> [Problem requirements]:
Starting at the line that contains "(** C3. Set-budget" and ending at the line that contains "(Number 2000000000)) in", the lines below are to be given again exactly, with nothing added.
START Record excerpts
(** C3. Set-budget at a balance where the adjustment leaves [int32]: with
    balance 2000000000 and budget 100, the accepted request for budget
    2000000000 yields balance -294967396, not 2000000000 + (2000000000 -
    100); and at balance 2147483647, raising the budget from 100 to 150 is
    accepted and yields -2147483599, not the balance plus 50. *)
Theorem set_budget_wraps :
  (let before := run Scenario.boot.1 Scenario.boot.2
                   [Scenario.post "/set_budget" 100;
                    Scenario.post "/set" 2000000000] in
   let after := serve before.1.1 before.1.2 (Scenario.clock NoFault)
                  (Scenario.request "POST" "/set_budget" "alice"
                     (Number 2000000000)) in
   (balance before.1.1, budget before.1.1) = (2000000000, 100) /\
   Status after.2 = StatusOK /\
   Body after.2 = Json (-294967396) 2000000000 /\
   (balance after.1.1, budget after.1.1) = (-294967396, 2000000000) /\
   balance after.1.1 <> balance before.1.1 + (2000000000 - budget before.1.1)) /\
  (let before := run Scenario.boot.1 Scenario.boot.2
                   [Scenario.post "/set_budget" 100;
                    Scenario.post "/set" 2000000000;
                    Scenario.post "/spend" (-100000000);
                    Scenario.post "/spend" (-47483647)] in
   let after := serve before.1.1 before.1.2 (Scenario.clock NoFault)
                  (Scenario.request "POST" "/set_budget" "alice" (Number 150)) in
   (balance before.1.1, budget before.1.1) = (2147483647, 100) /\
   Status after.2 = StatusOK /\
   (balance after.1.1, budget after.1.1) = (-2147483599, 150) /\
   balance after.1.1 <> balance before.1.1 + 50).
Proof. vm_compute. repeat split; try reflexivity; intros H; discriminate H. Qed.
END Record excerpts
START Record excerpts
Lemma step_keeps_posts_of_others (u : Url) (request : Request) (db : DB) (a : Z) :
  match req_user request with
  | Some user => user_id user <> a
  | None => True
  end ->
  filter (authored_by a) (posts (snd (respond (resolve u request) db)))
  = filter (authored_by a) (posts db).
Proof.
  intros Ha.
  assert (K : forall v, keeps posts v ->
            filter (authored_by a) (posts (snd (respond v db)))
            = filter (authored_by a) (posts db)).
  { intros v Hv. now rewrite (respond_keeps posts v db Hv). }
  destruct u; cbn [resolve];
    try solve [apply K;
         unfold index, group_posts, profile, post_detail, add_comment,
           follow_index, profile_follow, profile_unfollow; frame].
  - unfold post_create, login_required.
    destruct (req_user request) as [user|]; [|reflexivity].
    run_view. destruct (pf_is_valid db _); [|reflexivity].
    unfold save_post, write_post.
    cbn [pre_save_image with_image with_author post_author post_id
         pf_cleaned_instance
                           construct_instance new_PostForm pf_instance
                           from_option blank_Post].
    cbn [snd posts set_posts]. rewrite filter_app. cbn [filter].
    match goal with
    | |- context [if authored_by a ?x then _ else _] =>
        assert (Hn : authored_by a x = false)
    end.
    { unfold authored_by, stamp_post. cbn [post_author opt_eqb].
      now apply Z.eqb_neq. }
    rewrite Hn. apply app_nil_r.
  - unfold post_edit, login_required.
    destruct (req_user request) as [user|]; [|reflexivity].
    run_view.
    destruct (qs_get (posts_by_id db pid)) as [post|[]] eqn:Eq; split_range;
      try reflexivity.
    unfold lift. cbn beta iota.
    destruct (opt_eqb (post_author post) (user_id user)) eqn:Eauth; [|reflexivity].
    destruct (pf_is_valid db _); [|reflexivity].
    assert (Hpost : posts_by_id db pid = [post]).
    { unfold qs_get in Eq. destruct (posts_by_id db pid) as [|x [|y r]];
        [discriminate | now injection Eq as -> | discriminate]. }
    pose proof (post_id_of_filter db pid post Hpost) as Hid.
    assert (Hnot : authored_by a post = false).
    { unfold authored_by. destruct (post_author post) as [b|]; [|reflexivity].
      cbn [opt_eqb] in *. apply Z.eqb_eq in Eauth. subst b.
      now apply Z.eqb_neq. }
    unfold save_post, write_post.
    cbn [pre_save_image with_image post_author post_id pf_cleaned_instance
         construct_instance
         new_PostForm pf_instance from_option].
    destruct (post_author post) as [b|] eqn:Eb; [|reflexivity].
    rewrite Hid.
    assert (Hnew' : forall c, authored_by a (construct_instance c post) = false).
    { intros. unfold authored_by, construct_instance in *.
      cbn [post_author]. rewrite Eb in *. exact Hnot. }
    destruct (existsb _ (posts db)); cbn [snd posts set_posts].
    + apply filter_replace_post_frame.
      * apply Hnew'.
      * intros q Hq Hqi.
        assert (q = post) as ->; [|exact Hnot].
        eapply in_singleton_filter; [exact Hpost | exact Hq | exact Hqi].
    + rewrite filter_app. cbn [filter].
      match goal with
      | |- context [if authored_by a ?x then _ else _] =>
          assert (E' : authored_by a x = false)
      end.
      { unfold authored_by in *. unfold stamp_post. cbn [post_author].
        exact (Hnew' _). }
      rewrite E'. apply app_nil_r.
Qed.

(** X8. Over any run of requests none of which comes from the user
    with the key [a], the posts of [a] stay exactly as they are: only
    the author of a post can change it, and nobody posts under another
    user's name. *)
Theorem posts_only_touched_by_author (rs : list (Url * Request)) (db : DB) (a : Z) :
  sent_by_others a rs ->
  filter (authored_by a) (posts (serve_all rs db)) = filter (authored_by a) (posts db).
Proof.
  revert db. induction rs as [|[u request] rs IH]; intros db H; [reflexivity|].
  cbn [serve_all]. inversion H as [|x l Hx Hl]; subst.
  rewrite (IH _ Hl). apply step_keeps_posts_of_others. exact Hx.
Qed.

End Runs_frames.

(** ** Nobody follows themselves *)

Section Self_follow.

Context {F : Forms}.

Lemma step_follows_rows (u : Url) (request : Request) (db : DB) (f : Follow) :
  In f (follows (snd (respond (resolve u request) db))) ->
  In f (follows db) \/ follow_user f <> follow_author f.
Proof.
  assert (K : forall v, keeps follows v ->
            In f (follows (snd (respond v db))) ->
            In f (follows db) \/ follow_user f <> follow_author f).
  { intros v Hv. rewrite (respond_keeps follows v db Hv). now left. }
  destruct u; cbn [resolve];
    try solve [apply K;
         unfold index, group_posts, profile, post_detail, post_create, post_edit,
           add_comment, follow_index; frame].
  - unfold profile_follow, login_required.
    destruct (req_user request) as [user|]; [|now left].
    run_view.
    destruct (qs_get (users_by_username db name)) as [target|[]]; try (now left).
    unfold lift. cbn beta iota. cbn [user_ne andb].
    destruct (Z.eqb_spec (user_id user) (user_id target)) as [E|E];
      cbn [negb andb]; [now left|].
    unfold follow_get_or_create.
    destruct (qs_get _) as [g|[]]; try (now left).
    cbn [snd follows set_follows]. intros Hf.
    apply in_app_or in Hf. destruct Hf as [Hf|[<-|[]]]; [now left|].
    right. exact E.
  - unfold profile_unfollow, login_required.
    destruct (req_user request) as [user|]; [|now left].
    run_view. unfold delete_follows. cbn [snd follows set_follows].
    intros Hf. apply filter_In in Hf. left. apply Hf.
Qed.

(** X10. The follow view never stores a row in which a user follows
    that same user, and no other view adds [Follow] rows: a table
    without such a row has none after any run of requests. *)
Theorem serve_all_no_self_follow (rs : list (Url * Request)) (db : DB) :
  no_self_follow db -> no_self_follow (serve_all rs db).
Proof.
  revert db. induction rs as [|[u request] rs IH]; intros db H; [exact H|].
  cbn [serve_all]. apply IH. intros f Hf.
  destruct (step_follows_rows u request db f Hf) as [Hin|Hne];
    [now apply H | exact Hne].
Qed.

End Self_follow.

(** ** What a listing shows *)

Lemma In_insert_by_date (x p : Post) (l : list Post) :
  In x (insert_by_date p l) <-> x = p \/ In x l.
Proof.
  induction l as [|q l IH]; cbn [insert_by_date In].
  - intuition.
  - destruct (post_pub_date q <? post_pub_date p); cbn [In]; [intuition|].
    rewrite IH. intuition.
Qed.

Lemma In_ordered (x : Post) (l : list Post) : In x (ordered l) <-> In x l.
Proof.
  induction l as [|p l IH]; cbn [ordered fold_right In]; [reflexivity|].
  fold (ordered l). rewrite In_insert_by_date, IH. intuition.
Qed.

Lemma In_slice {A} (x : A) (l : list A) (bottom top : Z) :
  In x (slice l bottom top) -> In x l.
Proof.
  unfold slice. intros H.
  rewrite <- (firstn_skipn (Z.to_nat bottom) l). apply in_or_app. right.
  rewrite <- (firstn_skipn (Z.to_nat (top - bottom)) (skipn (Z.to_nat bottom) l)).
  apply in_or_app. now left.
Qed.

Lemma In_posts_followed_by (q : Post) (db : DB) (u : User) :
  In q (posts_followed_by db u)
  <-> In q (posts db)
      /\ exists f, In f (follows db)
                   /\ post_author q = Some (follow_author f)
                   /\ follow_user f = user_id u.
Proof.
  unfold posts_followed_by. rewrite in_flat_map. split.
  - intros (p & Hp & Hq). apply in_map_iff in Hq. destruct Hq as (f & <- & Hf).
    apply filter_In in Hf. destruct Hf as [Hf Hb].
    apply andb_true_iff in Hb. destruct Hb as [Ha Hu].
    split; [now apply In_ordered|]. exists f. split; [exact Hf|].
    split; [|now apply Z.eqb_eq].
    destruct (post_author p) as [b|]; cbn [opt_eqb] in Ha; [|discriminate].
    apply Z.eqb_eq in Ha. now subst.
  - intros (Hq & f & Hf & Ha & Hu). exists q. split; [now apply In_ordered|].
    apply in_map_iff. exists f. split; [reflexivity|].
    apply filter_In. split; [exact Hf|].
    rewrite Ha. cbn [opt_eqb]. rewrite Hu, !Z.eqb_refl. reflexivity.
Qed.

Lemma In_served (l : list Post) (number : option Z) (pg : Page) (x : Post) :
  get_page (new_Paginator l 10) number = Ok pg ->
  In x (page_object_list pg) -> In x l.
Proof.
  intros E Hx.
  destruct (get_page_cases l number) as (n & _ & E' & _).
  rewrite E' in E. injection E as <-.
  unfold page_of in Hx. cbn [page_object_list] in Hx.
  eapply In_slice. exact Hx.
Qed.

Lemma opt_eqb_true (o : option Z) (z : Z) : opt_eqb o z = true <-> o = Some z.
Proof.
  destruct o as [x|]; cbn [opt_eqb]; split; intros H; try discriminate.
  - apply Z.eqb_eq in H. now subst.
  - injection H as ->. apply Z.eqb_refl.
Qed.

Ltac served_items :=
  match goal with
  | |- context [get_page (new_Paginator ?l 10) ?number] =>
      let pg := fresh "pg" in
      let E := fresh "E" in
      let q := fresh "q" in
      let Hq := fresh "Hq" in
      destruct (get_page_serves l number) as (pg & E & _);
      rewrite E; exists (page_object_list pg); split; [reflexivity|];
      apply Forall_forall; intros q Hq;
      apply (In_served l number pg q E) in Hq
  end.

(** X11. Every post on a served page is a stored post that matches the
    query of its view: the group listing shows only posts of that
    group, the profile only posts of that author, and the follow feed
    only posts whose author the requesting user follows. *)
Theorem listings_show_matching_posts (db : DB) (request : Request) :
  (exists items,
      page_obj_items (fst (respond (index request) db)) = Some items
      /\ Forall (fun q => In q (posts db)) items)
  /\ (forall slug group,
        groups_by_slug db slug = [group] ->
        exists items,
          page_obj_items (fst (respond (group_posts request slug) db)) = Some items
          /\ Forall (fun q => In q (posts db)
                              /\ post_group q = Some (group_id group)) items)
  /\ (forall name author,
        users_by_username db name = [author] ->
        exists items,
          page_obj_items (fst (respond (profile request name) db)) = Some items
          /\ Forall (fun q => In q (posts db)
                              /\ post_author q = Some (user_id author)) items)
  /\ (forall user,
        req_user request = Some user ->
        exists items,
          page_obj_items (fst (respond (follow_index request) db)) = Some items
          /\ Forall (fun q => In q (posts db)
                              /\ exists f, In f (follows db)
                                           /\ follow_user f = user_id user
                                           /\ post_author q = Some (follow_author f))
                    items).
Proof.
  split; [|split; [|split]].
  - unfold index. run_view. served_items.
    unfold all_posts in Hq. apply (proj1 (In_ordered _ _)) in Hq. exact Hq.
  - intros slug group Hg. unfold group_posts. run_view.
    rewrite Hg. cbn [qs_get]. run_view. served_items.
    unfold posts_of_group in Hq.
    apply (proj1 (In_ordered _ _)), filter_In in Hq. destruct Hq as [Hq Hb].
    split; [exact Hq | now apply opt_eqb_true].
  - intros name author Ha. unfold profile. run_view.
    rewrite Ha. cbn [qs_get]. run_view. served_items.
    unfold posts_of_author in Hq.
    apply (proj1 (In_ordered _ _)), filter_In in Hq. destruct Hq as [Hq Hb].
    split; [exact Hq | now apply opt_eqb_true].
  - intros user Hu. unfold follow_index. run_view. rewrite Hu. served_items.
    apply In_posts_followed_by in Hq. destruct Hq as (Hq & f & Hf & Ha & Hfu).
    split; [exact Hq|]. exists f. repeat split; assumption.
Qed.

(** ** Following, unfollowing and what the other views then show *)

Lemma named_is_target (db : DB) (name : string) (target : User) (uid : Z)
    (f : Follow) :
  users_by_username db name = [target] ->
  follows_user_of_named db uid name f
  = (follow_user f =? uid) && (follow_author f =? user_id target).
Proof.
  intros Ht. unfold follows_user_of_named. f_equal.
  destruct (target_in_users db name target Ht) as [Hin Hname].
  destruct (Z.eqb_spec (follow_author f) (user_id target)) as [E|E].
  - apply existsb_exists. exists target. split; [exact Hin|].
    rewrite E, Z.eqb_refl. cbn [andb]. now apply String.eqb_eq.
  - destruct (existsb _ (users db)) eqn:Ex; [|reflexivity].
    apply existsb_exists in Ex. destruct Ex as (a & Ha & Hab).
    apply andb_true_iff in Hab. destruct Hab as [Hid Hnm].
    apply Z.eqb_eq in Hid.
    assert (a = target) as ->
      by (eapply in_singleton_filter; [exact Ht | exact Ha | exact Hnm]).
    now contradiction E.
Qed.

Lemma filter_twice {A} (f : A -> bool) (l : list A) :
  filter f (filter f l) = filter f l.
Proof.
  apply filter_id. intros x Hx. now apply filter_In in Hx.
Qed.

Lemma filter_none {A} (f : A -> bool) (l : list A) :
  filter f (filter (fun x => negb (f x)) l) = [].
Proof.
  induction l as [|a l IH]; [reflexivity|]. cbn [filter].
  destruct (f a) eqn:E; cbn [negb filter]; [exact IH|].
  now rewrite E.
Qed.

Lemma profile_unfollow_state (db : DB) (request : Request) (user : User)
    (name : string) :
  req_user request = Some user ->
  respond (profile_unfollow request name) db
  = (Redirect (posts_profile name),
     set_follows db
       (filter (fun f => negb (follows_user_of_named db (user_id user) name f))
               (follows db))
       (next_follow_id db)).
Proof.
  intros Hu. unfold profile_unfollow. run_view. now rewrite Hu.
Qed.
END Record excerpts
> [Output]:
(** C3. Set-budget at a balance where the adjustment leaves [int32]: with
    balance 2000000000 and budget 100, the accepted request for budget
    2000000000 yields balance -294967396, not 2000000000 + (2000000000 -
    100); and at balance 2147483647, raising the budget from 100 to 150 is
    accepted and yields -2147483599, not the balance plus 50. *)
Theorem set_budget_wraps :
  (let before := run Scenario.boot.1 Scenario.boot.2
                   [Scenario.post "/set_budget" 100;
                    Scenario.post "/set" 2000000000] in
   let after := serve before.1.1 before.1.2 (Scenario.clock NoFault)
                  (Scenario.request "POST" "/set_budget" "alice"
                     (Number 2000000000)) in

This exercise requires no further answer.